**WHAT TO WORK ON:** Only some lines are wanted. Transcribe, exactly, the lines below from the line with "[choice] is one" up to and including the line with "the handlers, their".

--------

(* ===== verification/Prelude.v ===== *)
(** * Efficient Agent Protocol: a verified model of the runtime

    The program (a Python package, [src/eap], with scripts to operate it) takes
    batches of tool calls ("macros"), validates them, runs their steps
    concurrently under limits, stores every output behind a pointer so that
    steps pass references instead of payloads, and serves all this over HTTP and
    over a queue for distributed workers.  This library models its decisions:
    the engine, its stores and servers, the tools and clients around it, and the
    backup of its state.  What the outside does (servers, disks, clocks, SQLite
    files, processes) is a parameter or a state that a component works on.

    ** How the parts fit

    An agent asks a language model for a plan ([agent/agent_client.py] over
    [agent/providers]), and [agent/compiler.py] makes a macro of the answer;
    others write macros with [workflow_helpers.py] or store workflow graphs
    ([protocol/models.py]) that compile to macros.  A macro reaches
    [runtime/http_api.py], which authenticates the request ([auth_scopes],
    [policy_profiles]), checks its rate and takes a concurrency slot
    ([guardrails]), has the macro validated ([protocol/models.py]) and hands it
    to [environment/executor.py].  The executor runs one task per step: it
    resolves references to other steps' outputs, evaluates branch conditions
    ([environment/safe_eval.py]), looks tools up and validates their arguments
    ([environment/tool_registry.py], filled by [plugin_loader.py] and with the
    tools of [environment/tools]), waits for semaphores and token buckets, calls
    the tool, and records outputs, trace events, checkpoints and summaries
    through [protocol/state_manager.py], which sits on a pointer store
    ([protocol/storage]) and a database whose schema [protocol/migrations.py]
    upgrades.  [environment/distributed_executor.py] runs the steps of a macro
    through leases on a shared queue instead.  [protocol/settings.py] reads the
    configuration of all this from the environment; [runtime/audit_bundle.py]
    and [scripts/eap_state_backup.py] export, verify and restore its records.

    ** Files

    Data and support:
    - [Prelude]: exceptions, the [result] and [stm] (state and exception)
      monads with their rules, Python strings and insertion-ordered
      dictionaries; the hint database [eap].
    - [Values], [Json], [CanonicalJson], [Text]: JSON-shaped values, their texts
      ([repr], [json.dumps] in its variants), percent decoding and the text of
      an instant.
    - [Graph]: directed graphs and Kahn's algorithm as the program writes it,
      correct and complete for acyclicity.
    - [FileSystem]: directories, files and symbolic links, with the resolution of
      paths and the calls the tools use.

    The engine (each with its theorems unless a second file is named):
    - [Models]: [protocol/models.py], records, validators, reference scanning and
      the dependency graph of a macro; [Workflow]: the stored workflow graphs of
      that file, their validation and compilation.
    - [Compiler], [WorkflowHelpers]: [agent/compiler.py], [workflow_helpers.py].
    - [SafeEval]: [environment/safe_eval.py], the allow-listed expression AST.
    - [ToolRegistry], [PluginLoader]: [environment/tool_registry.py] and
      [plugin_loader.py]; [BuiltinTools]: the schemas and signatures of the
      bundled tools and the binding of a call's arguments.
    - [TokenBucket]: [_AsyncTokenBucket] of the executor.
    - [Executor]: [environment/executor.py].  A step's task is a value of [pc],
      one constructor per point where [run_step] can be suspended, and a
      [choice] is one switch of the event loop ([fire]); [start_run] and
      [finish_run] are the code before and after the tasks.  The proofs are in
      [ExecutorProofs] (what each task step does and the invariant of a run),
      [ExecutorResolve] (reference resolution), [ExecutorRuns] (safety),
      [ExecutorFrame] (what a run leaves alone), [ExecutorProgress] (no
      deadlock), [ExecutorTermination] (bounds on the switches, completion) and
      [ExecutorEnds] (accounting, timeout, resuming); [ExecutorSamples] has a
      macro to try them on.
    - [Distributed], [DistributedProofs]: [environment/distributed_executor.py],
      each call a sequence of atomic actions on the database, so that calls of
      several processes interleave between a read and the write it leads to.

    State:
    - [PointerStore]: [protocol/storage/base.py], [sqlite_store.py] and
      [redis_store.py]; the class [PointerStoreBackend] is the interface and
      [PointerStoreLaws] its contract.  [PostgresStore]: [postgres_store.py].  All
      three backends are instances, and clients are proved against the laws.
    - [StateManager], [StateFiles]: [protocol/state_manager.py], over any backend;
      the second has opening the database and the export of metrics.
    - [SqliteSchema], [Migrations], [MigrationsProofs]: SQLite's transactions on a
      schema, [protocol/migrations.py], and the tables each store creates.
    - [AuditBundle]: [runtime/audit_bundle.py]; [StateBackup],
      [StateBackupProofs]: [scripts/eap_state_backup.py], on a disk where any
      operation can fail half-way.

    Servers and configuration:
    - [Guardrails], [Policy]: [runtime/guardrails.py], [runtime/policy_profiles.py]
      and [runtime/auth_scopes.py].
    - [HttpApi], [HttpApiProofs], [HttpServer], [HttpRuns]: [runtime/http_api.py],
      the handlers, their guarantees, the server with many requests in flight,
      and macros run and resumed over HTTP, through the executor's model.
    - [Settings]: [protocol/settings.py], with the limits that
      [scripts/eap_runtime_service.py] builds from it.
    - [Logging], [LoggingProofs]: [protocol/logging_config.py].
    - [Doctor], [DoctorProofs]: [scripts/eap_doctor.py].

    Tools and clients:
    - [FileTools], [FileToolsProofs]: [environment/tools/file_tools.py].
    - [Url], [WebTools], [WebToolsProofs]: [environment/tools/web_tools.py].
    - [Providers], [AgentClient]: [agent/providers], [protocol/http_client.py],
      [agent/agent_client.py].
    - [McpClient], [McpClientProofs]: [environment/mcp_client.py] and
      [tools/mcp_tools.py]; [OpenClaw]: [environment/openclaw_client.py] and
      [tools/openclaw_tools.py].

    ** What the theorems show

    - Validation and compilation: a macro is accepted exactly when it is well
      formed and acyclic; a validated workflow graph compiles to a valid order;
      a compiled answer has the steps of its payload, healed as documented.
    - Runs: a tool is called only when approved and selected, with inputs that
      are outputs of succeeded steps; limits on concurrency hold on every
      schedule and slots are never lost; outcomes never change; retries are
      bounded and back off; there is no deadlock, any partial run can be
      completed, and a number computed from the macro bounds its switches; the
      summary counts every step once; a timeout frees everything; resuming
      restores the checkpoint and never repeats a finished step; other runs are
      not touched.
    - Stores: the three backends refine one map of pointers, cleanup is exact,
      what the state manager writes is read back, exported metrics are those of
      the store; a database of any version is brought to any target, and a crash
      is recoverable everywhere but in one place.
    - Backups: whatever fails, a restore leaves the target as it was or holds
      what the backup held, each read with the write-ahead log that lies beside
      it (a log left there is merged into a restored database); a database backed
      up and restored without such a log reads the same; a verified bundle is the
      one that was built.
    - Distribution: however the actions of any number of calls interleave, a
      started step is held by an active lease that carries its attempt, and is
      given back once its leases have run out; leases are exclusive where calls do
      not overlap (overlapping claims can share a step); a worker that asks is
      given a step unless every open step of the run is blocked by a failure or
      an answer that cannot come; outcomes are final.
    - HTTP: nothing happens without the endpoint's scope, runs answer to their
      owners only, bodies are bounded however they are chunked, the requests in
      flight are accounted for, and submitted and resumed runs belong to whom
      they should.
    - Configuration, expressions, tools: loaded settings have their types and
      ranges (a float may be NaN, which the loader lets through); least privilege of token policies; the exact language of safe
      expressions; argument validation equivalent to the schema's reading, and
      validated calls of bundled tools bind, with [jsonschema] and without; rate limits per window and bucket;
      no secret the redaction recognises survives it; the doctor's exit code
      names the categories that failed, and an environment file it generates
      passes its checks.
    - Tools and clients: file tools stay in their sandbox whatever links there
      are; every URL the web tools fetch was checked; a streamed chat returns
      what its callback was told and leaves no response open; a plan is a
      well-formed macro compiled from the model's answer; an MCP request whose
      message is taken ends by its timeout with the answer to it and frames are
      read back; an OpenClaw call is one post, sent three times at most and along
      its redirects, and reports every failure by its kind and message.

    ** Conventions, bounds and fuel

    - Texts are Latin-1 (one [ascii] per character).  Integers are unbounded, as
      Python's; a float is its exact rational value, so rounding, infinities and
      NaN are left out (but for [Settings], which reads them).  An instant is its
      microseconds since the epoch where the program keeps ISO-8601 text;
      [Text.isoformat] is that text.
    - A dictionary whose order shows is an association list ([dict_get],
      [dict_set]); one whose order does not is a [gmap].  A JSON column holds the
      value it encodes.
    - Third-party code is a parameter: [jsonschema], pydantic's reading of fields,
      [model_dump] and [model_validate] (only the validators of [src] are
      modelled), the parsers of Python expressions, JSON and HTML, SHA-256 and
      HMAC, name resolution, which HTTP
      failures are passing and where redirects lead (retrying and following them
      is modelled in [Providers]), SQLite's backup and recovery, shortest
      float texts, and what a tool returns.
    - Recursion is structural except in Kahn's loop and reference scanning (fuel:
      the number of nodes; the configured depth limit, as in the program), the
      resolution of links (the size of the file system), and the reading loops of
      [McpClient] (the bytes under way and two more turns; one message per byte):
      each is shown to be enough.  Schedules are lists of choices, and completion
      is proved, not assumed.
    - The event loop may switch to any task that is ready and deliver results in
      any order: more schedules than asyncio's FIFO queue allows.
    - The file system has no permissions, limits on names or NULs, and resolves
      links as CPython 3.10 to 3.12 do.  A backup sees a database as its main file
      and write-ahead log; disk operations fail by faults given at each call.

    ** Not modelled

    - Each operation of the state manager is one atomic step; two processes
      sharing one executor are outside.  Waiting (for a retry, for a process to
      end) takes no time where no clock is modelled.  Rows that tie on
      every ORDER BY column come in an unspecified order.
    - Aliasing of tool schemas between caller and registry; printing; log
      records; the uvicorn thread; an exception that ends one task of a run ends
      the model's run.
    - The Streamlit application, the other scripts (telemetry, scorecards,
      release gates), starter packs and examples: user interface, reporting and
      glue around the parts above. *)
From stdpp Require Export base tactics option list strings gmap fin_sets sorting relations pretty.
From stdpp Require Import options.
From Stdlib Require Export ZArith Lia.
From Stdlib Require Ascii.
#[global] Delimit Scope char_scope with char.
Abbreviation ascii := Stdlib.Strings.Ascii.ascii.
String Notation Stdlib.Strings.Ascii.ascii Ascii.ascii_of_byte Ascii.byte_of_ascii : char_scope.
#[export] Set Warnings "-clear-no-such-hyp,-register-all".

--------

**OUTPUT FOR THIS EXERCISE:**
      [choice] is one switch of the event loop ([fire]); [start_run] and
      [finish_run] are the code before and after the tasks.  The proofs are in
      [ExecutorProofs] (what each task step does and the invariant of a run),
      [ExecutorResolve] (reference resolution), [ExecutorRuns] (safety),
      [ExecutorFrame] (what a run leaves alone), [ExecutorProgress] (no
      deadlock), [ExecutorTermination] (bounds on the switches, completion) and
      [ExecutorEnds] (accounting, timeout, resuming); [ExecutorSamples] has a
      macro to try them on.
    - [Distributed], [DistributedProofs]: [environment/distributed_executor.py],
      each call a sequence of atomic actions on the database, so that calls of
      several processes interleave between a read and the write it leads to.

    State:
    - [PointerStore]: [protocol/storage/base.py], [sqlite_store.py] and
      [redis_store.py]; the class [PointerStoreBackend] is the interface and
      [PointerStoreLaws] its contract.  [PostgresStore]: [postgres_store.py].  All
      three backends are instances, and clients are proved against the laws.
    - [StateManager], [StateFiles]: [protocol/state_manager.py], over any backend;
      the second has opening the database and the export of metrics.
    - [SqliteSchema], [Migrations], [MigrationsProofs]: SQLite's transactions on a
      schema, [protocol/migrations.py], and the tables each store creates.
    - [AuditBundle]: [runtime/audit_bundle.py]; [StateBackup],
      [StateBackupProofs]: [scripts/eap_state_backup.py], on a disk where any
      operation can fail half-way.

    Servers and configuration:
    - [Guardrails], [Policy]: [runtime/guardrails.py], [runtime/policy_profiles.py]
      and [runtime/auth_scopes.py].
    - [HttpApi], [HttpApiProofs], [HttpServer], [HttpRuns]: [runtime/http_api.py],
      the handlers, their guarantees, the server with many requests in flight,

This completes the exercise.